*Problem details*: Look below for the lines from the one with "Definition part_at (img" to the one with "Proof. exists img, [].", and copy exactly those lines, both ends included.

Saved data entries
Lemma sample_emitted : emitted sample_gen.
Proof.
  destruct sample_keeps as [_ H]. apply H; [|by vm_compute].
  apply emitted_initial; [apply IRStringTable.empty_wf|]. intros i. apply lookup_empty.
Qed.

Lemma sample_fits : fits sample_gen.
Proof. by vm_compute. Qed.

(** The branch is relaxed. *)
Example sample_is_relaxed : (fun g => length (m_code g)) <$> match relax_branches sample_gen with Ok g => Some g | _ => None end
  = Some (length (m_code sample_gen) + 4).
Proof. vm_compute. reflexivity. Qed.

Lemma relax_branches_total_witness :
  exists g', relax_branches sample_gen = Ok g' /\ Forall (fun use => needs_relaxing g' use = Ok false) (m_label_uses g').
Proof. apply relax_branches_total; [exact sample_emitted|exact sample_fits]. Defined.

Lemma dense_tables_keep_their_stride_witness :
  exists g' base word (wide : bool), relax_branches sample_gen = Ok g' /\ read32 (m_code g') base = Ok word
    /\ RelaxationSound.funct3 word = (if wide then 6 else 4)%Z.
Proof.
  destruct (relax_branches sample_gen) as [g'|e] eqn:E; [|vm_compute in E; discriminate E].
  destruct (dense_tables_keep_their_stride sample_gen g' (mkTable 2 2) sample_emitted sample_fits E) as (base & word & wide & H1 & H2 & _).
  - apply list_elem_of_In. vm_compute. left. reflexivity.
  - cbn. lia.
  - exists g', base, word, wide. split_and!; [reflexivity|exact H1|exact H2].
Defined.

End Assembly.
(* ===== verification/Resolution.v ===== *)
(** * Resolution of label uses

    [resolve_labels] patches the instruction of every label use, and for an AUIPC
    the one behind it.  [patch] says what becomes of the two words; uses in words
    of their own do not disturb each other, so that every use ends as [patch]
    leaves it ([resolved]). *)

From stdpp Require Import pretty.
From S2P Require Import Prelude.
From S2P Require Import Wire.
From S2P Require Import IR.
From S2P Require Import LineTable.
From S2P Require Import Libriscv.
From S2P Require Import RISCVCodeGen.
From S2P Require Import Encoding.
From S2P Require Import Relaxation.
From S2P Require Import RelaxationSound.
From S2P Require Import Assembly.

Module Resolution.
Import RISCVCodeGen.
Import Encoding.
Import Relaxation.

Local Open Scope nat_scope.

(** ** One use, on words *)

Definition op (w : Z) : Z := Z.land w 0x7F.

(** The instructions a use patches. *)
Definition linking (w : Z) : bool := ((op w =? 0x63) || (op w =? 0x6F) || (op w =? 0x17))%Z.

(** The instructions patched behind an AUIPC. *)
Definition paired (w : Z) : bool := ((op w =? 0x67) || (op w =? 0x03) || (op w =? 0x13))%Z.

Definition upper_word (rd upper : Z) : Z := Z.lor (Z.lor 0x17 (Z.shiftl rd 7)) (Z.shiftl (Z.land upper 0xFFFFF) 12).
* * *
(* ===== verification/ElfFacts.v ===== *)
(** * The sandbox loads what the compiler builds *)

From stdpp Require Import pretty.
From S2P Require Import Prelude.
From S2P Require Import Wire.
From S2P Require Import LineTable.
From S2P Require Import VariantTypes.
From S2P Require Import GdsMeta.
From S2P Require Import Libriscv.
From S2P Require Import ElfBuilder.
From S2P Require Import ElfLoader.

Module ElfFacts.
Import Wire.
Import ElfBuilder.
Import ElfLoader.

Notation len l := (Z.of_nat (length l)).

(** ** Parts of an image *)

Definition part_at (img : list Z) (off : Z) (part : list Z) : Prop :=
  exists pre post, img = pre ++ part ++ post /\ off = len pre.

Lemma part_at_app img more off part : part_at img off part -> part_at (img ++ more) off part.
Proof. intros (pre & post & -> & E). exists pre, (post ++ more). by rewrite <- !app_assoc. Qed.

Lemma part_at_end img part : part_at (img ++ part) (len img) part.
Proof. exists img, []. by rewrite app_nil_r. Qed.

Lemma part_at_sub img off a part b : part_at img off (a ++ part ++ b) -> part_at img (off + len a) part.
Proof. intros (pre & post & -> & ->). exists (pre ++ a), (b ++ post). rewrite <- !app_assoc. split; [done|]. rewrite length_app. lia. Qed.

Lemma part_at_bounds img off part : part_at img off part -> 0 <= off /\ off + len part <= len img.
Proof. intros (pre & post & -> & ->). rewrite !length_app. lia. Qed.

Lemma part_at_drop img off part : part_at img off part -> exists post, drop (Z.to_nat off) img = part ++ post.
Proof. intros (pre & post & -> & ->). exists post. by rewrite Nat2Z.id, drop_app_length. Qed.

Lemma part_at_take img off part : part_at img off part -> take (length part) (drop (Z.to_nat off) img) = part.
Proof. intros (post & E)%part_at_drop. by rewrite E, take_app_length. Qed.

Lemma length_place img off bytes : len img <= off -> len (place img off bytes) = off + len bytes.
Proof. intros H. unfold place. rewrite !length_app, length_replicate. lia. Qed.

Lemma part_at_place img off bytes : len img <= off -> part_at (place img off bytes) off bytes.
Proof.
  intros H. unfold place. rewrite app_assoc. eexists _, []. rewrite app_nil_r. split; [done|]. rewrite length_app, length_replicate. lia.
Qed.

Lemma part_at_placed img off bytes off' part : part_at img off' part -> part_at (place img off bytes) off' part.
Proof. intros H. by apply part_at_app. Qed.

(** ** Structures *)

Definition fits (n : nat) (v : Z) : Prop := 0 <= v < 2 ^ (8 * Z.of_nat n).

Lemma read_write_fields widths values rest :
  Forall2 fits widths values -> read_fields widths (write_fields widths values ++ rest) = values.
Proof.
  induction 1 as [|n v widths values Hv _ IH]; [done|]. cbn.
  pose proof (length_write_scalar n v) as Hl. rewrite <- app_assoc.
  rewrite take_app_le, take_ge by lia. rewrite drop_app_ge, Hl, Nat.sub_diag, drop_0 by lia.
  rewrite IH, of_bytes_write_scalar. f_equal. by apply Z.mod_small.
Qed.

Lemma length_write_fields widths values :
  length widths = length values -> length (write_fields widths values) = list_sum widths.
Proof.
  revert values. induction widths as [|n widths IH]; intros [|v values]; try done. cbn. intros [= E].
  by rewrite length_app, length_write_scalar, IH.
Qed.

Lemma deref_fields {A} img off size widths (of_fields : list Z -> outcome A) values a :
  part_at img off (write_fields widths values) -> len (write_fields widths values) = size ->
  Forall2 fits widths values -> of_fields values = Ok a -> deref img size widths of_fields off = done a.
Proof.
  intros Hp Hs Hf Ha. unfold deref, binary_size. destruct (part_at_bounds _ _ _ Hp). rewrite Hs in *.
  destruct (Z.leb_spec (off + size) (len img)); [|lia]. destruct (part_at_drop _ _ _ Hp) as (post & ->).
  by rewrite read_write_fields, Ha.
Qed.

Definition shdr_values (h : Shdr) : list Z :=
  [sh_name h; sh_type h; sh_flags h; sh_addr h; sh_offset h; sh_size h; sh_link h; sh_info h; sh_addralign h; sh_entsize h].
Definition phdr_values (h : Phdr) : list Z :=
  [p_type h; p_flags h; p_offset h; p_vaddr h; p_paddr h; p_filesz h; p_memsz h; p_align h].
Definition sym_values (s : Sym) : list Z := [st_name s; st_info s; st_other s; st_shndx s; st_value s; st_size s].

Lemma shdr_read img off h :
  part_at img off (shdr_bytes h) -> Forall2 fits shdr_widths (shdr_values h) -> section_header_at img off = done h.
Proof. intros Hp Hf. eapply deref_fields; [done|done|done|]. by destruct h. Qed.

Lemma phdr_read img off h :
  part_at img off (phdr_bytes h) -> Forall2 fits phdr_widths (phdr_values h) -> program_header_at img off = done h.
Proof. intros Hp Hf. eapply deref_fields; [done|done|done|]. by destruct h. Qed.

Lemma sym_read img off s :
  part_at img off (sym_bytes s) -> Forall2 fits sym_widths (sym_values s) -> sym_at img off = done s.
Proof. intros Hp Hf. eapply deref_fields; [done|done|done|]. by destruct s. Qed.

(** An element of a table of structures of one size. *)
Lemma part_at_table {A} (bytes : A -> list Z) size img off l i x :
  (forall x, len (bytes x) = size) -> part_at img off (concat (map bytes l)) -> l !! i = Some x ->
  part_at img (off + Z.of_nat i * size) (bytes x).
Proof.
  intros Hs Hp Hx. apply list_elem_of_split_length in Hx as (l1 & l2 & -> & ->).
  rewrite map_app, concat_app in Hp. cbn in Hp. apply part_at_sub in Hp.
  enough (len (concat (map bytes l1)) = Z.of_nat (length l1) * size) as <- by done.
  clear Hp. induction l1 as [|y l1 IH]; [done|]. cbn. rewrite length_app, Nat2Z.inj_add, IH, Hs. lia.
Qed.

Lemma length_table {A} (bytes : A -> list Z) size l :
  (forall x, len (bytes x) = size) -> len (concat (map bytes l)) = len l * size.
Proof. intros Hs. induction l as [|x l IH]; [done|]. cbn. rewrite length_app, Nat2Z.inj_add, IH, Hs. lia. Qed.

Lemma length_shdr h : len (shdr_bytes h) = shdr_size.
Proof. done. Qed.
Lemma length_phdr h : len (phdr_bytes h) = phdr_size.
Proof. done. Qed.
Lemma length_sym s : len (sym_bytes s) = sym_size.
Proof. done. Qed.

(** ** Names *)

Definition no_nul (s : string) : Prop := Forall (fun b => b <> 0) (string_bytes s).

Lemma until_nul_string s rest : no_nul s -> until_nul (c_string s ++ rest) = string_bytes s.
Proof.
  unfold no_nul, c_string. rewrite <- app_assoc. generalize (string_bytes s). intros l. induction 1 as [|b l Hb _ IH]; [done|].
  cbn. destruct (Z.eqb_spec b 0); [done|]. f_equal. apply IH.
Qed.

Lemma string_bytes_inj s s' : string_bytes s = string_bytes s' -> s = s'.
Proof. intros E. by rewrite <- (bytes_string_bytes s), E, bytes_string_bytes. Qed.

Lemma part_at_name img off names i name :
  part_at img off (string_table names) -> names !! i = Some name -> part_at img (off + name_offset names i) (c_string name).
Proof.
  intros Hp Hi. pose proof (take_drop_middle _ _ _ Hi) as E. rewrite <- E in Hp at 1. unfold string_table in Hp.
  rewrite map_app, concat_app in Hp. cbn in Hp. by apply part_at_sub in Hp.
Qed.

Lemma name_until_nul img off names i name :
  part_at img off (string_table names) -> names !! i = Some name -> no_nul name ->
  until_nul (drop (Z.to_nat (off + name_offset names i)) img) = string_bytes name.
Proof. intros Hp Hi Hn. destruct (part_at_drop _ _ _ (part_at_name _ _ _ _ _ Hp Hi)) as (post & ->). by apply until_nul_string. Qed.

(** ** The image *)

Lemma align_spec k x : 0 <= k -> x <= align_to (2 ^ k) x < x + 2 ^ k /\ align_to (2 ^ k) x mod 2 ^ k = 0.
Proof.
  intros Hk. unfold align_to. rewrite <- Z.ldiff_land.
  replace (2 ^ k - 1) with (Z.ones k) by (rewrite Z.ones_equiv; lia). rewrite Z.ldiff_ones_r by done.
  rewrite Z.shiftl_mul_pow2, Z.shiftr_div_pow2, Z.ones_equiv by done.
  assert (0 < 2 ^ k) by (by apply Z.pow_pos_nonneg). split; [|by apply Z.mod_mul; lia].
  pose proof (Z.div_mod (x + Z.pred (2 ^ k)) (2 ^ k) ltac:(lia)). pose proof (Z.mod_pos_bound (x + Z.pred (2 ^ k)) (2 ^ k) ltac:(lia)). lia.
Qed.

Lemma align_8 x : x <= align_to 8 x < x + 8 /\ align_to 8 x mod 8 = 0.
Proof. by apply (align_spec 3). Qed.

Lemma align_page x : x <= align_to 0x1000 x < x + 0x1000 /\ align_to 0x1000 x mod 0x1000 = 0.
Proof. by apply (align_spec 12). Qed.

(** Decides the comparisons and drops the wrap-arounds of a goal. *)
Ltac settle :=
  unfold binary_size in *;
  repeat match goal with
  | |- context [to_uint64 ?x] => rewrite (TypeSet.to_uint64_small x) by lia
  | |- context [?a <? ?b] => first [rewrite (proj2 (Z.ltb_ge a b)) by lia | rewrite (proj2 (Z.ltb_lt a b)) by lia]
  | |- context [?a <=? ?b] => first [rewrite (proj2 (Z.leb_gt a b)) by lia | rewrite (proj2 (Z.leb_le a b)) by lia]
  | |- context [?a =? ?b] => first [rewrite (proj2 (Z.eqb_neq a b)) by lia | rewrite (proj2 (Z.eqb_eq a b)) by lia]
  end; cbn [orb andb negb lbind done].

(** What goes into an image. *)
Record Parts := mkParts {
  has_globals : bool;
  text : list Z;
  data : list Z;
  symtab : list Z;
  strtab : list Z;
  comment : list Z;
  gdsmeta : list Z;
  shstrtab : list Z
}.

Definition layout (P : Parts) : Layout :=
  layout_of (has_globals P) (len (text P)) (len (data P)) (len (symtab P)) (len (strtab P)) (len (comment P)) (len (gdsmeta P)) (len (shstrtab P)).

*Response box*:
Definition part_at (img : list Z) (off : Z) (part : list Z) : Prop :=
  exists pre post, img = pre ++ part ++ post /\ off = len pre.

Lemma part_at_app img more off part : part_at img off part -> part_at (img ++ more) off part.
Proof. intros (pre & post & -> & E). exists pre, (post ++ more). by rewrite <- !app_assoc. Qed.

Lemma part_at_end img part : part_at (img ++ part) (len img) part.
Proof. exists img, []. by rewrite app_nil_r. Qed.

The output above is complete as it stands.